Atmospheric Chemistry and Physics (Jan 2024)
Multidecadal ozone trends in China and implications for human health and crop yields: a hybrid approach combining a chemical transport model and machine learning
Abstract
Surface ozone (O3) is well known for posing significant threats to both human health and crop production worldwide. However, a multidecadal assessment of the impacts of O3 on public health and crop yields in China is lacking due to insufficient long-term continuous O3 observations. In this study, we used a machine learning (ML) algorithm to correct the biases of O3 concentrations simulated by a chemical transport model from 1981–2019 by integrating multi-source datasets.
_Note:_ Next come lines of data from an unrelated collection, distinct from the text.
(** * Host-configuration orchestrator of [ubuntu_config_service.py]

    A shallow embedding of the network / time configuration service:
    the command executor [run_command], the environment detector
    [_get_ubuntu_version], the Netplan builder, the legacy configurators,
    the DHCP teardown and the three request handlers, followed by the
    properties the design document states about them.

    Modelling conventions.
    - Python [str] is [string] (a sequence of bytes, ASCII where a library
      function looks at characters).  A request body is a [gmap] from keys to
      text values; a field read with [data.get] is an [option string], [None]
      standing for an absent key, and its truthiness is [Py.truthy].
    - The host is a record [World]: the mock flag, the files the service
      touches, the paths that cannot be opened for writing, the adapters
      under /sys/class/net, the outcome the host gives to each command
      handed to [subprocess.run], the commands handed over so far, the
      record of [run_command] calls with what each returned, and the log.  Every function of the service that
      has effects is a computation in the state-and-exception monad [M].
    - Of the external commands only [cp] changes the files of the model;
      every other command has the outcome the host gives it, which may
      depend on the processes run before.
    - A log record keeps the level and the message template as the source
      writes it; interpolated values are not rendered. *)

From Stdlib Require Import ZArith Lia Ascii String List.
From stdpp Require Import base option list gmap strings pretty.

Open Scope Z_scope.

(** ** Python string primitives *)

Module Py.

Definition dq : string := String "034"%char EmptyString.
Definition nl : string := String "010"%char EmptyString.

(** [sep.join(l)] *)
Fixpoint join (sep : string) (l : list string) : string :=
  match l with
  | [] => ""
  | [x] => x
  | x :: l' => x +:+ sep +:+ join sep l'
  end.

(** [s.startswith(p)] *)
Fixpoint startswith (p s : string) : bool :=
  match p, s with
  | EmptyString, _ => true
  | String a p', String b s' => if decide (a = b) then startswith p' s' else false
  | String _ _, EmptyString => false
  end.

(** [sub in s] *)
Fixpoint contains (sub s : string) : bool :=
  startswith sub s ||
  match s with
  | EmptyString => false
  | String _ s' => contains sub s'
  end.

(** [str.isspace] on the ASCII range: TAB, LF, VT, FF, CR, FS, GS, RS, US
    and the space. *)
Definition isspace (c : ascii) : bool :=
  let n := Z.of_nat (nat_of_ascii c) in
  ((9 <=? n) && (n <=? 13)) || ((28 <=? n) && (n <=? 32)).

Fixpoint lstrip (s : string) : string :=
  match s with
  | EmptyString => EmptyString
  | String c s' => if isspace c then lstrip s' else s
  end.

Fixpoint rstrip (s : string) : string :=
  match s with
  | EmptyString => EmptyString
  | String c s' =>
      match rstrip s' with
      | EmptyString => if isspace c then EmptyString else String c EmptyString
      | r => String c r
      end
  end.

(** [s.strip()] *)
Definition strip (s : string) : string := rstrip (lstrip s).

Definition lower_char (c : ascii) : ascii :=
  let n := nat_of_ascii c in
  if (65 <=? Z.of_nat n) && (Z.of_nat n <=? 90) then ascii_of_nat (n + 32) else c.

(** [s.lower()] on the ASCII range *)
Fixpoint lower (s : string) : string :=
  match s with
  | EmptyString => EmptyString
  | String c s' => String (lower_char c) (lower s')
  end.

(** [s.split(c)] for a one-character separator *)
Fixpoint split (sep : ascii) (s : string) : list string :=
  match s with
  | EmptyString => [EmptyString]
  | String c s' =>
      if decide (c = sep) then EmptyString :: split sep s'
      else match split sep s' with
           | [] => [String c EmptyString]
           | x :: xs => String c x :: xs
           end
  end.

(** [s.isascii()] *)
Definition isascii (s : string) : bool :=
  forallb (fun c => Z.of_nat (nat_of_ascii c) <? 128) (list_ascii_of_string s).

(** [c.isascii() and c.isdigit()] for one character *)
Definition isdigit (c : ascii) : bool :=
  let n := Z.of_nat (nat_of_ascii c) in (48 <=? n) && (n <=? 57).

Definition digit_val (c : ascii) : Z := Z.of_nat (nat_of_ascii c) - 48.

(** [s.isascii() and s.isdigit()]: non-empty and every character a digit *)
Definition all_digits (s : string) : bool :=
  match s with
  | EmptyString => false
  | _ => forallb isdigit (list_ascii_of_string s)
  end.

(** [int(s, 10)] on a string of digits *)
Definition int_of_digits (s : string) : Z :=
  fold_left (fun acc c => 10 * acc + digit_val c) (list_ascii_of_string s) 0.

(** Truthiness of an optional text field: [None] and [""] are falsy. *)
Definition truthy (o : option string) : bool :=
  match o with
  | Some s => negb (String.eqb s "")
  | None => false
  end.

(** [str(x)] of an optional text field *)
Definition str (o : option string) : string :=
  match o with
  | Some s => s
  | None => "None"
  end.

(** [x == lit] for an optional text field *)
Definition eqs (o : option string) (lit : string) : bool :=
  match o with
  | Some s => String.eqb s lit
  | None => false
  end.

End Py.


(** ** The library functions the service calls

    [ipaddress.IPv4Network(..., strict=False).prefixlen] and
    [datetime.strptime(..., "%Y-%m-%d %H:%M")] are CPython library code
    (3.9.5 and later); they are transcribed here for ASCII text, an
    exception being [None]. *)

Module Ipaddress.

Definition _ALL_ONES : Z := 2 ^ 32 - 1.
Definition _max_prefixlen : Z := 32.

Definition bit_length (n : Z) : Z := if n =? 0 then 0 else Z.log2 (Z.abs n) + 1.

Definition _count_righthand_zero_bits (number bits : Z) : Z :=
  if number =? 0 then bits
  else Z.min bits (bit_length (Z.land (Z.lnot number) (number - 1))).

Definition _parse_octet (octet_str : string) : option Z :=
  if negb (Py.all_digits octet_str) then None
  else if (3 <? String.length octet_str)%nat then None
  else if negb (String.eqb octet_str "0") && Py.startswith "0" octet_str then None
  else
    let octet_int := Py.int_of_digits octet_str in
    if 255 <? octet_int then None else Some octet_int.

Definition _ip_int_from_string (ip_str : string) : option Z :=
  if String.eqb ip_str "" then None
  else
    match Py.split "."%char ip_str with
    | [a; b; c; d] =>
        a ← _parse_octet a; b ← _parse_octet b;
        c ← _parse_octet c; d ← _parse_octet d;
        Some (Z.lor (Z.shiftl a 24) (Z.lor (Z.shiftl b 16) (Z.lor (Z.shiftl c 8) d)))
    | _ => None
    end.

Definition _prefix_from_ip_int (ip_int : Z) : option Z :=
  let trailing_zeroes := _count_righthand_zero_bits ip_int _max_prefixlen in
  let prefixlen := _max_prefixlen - trailing_zeroes in
  let leading_ones := Z.shiftr ip_int trailing_zeroes in
  let all_ones := Z.shiftl 1 prefixlen - 1 in
  if leading_ones =? all_ones then Some prefixlen else None.

Definition _prefix_from_prefix_string (prefixlen_str : string) : option Z :=
  if negb (Py.all_digits prefixlen_str) then None
  else
    let prefixlen := Py.int_of_digits prefixlen_str in
    if (0 <=? prefixlen) && (prefixlen <=? _max_prefixlen) then Some prefixlen
    else None.

(** a netmask first, then the inverted bits as a hostmask *)
Definition _prefix_from_ip_string (ip_str : string) : option Z :=
  ip_int ← _ip_int_from_string ip_str;
  match _prefix_from_ip_int ip_int with
  | Some p => Some p
  | None => _prefix_from_ip_int (Z.lxor ip_int _ALL_ONES)
  end.

Definition _make_netmask (arg : string) : option Z :=
  match _prefix_from_prefix_string arg with
  | Some p => Some p
  | None => _prefix_from_ip_string arg
  end.

Inductive error := AddressValueError | NetmaskValueError.

Definition or_raise {A} (e : error) (o : option A) : error + A :=
  match o with
  | Some a => inr a
  | None => inl e
  end.

(** [IPv4Network(address, strict=False).prefixlen] *)
Definition IPv4Network_prefixlen (address : string) : error + Z :=
  match Py.split "/"%char address with
  | [addr] =>
      match _ip_int_from_string addr with
      | None => inl AddressValueError
      | Some _ => inr _max_prefixlen
      end
  | [addr; mask] =>
      match _ip_int_from_string addr with
      | None => inl AddressValueError
      | Some _ => or_raise NetmaskValueError (_make_netmask mask)
      end
  | _ => inl AddressValueError
  end.

End Ipaddress.

Module Strptime.

(** A directive is a backtracking matcher: the candidates it can consume,
    in the order the regular expression tries its alternatives. *)
Definition matcher (A : Type) : Type := string -> list (A * string).

Definition digit_in (lo hi : Z) (c : ascii) : bool :=
  Py.isdigit c && (lo <=? Py.digit_val c) && (Py.digit_val c <=? hi).

(** one character in the class [lo-hi] *)
Definition d1 (lo hi : Z) : matcher Z := fun s =>
  match s with
  | String c r => if digit_in lo hi c then [(Py.digit_val c, r)] else []
  | EmptyString => []
  end.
The ML-enabled bias correction offers improved performance in reproducing observed O3 concentrations and thus further improves our estimates of the impacts of O3 on human health and crop yields. The warm-season trends of increasing O3 in Beijing–Tianjin–Hebei and its surroundings (BTHs) as well as in the Yangtze River Delta (YRD), Sichuan Basin (SCB), and Pearl River Delta (PRD) regions are 0.32, 0.63, 0.84, and 0.81 µg m−3 yr−1 from 1981 to 2019, respectively. In more recent years, O3 concentrations experienced more fluctuations in the four major regions. Our results show that only BTHs have a perceptible increasing trend of 0.81 µg m−3 yr−1 during 2013–2019. Using accumulated O3 over a threshold of 40 ppb (AOT40-China) exposure–yield response relationships, the estimated relative yield losses (RYLs) for wheat, rice, soybean, and maize are 17.6 %, 13.8 %, 11.3 %, and 7.3 % in 1981, increasing to 24.2 %, 17.5 %, 16.3 %, and 9.8 % in 2019, with an increasing rate of +0.03 % yr−1, +0.04 % yr−1, +0.27 % yr−1, and +0.13 % yr−1, respectively. The estimated annual all-cause premature deaths induced by O3 increased from ∼55 900 in 1981 to ∼162 000 in 2019 with an increasing trend of ∼2980 deaths per year. The annual premature deaths related to respiratory and cardiovascular disease are ∼34 200 and ∼40 300 in 1998 and ∼26 500 and ∼79 000 in 2019, having a rate of change of −546 and +1770 deaths per year during 1998–2019, respectively. Our study, for the first time, used ML to provide a robust dataset of O3 concentrations over the past 4 decades in China, enabling a long-term evaluation of O3-induced crop losses and health impacts. These findings are expected to fill the gap of the long-term O3 trend and impact assessment in China.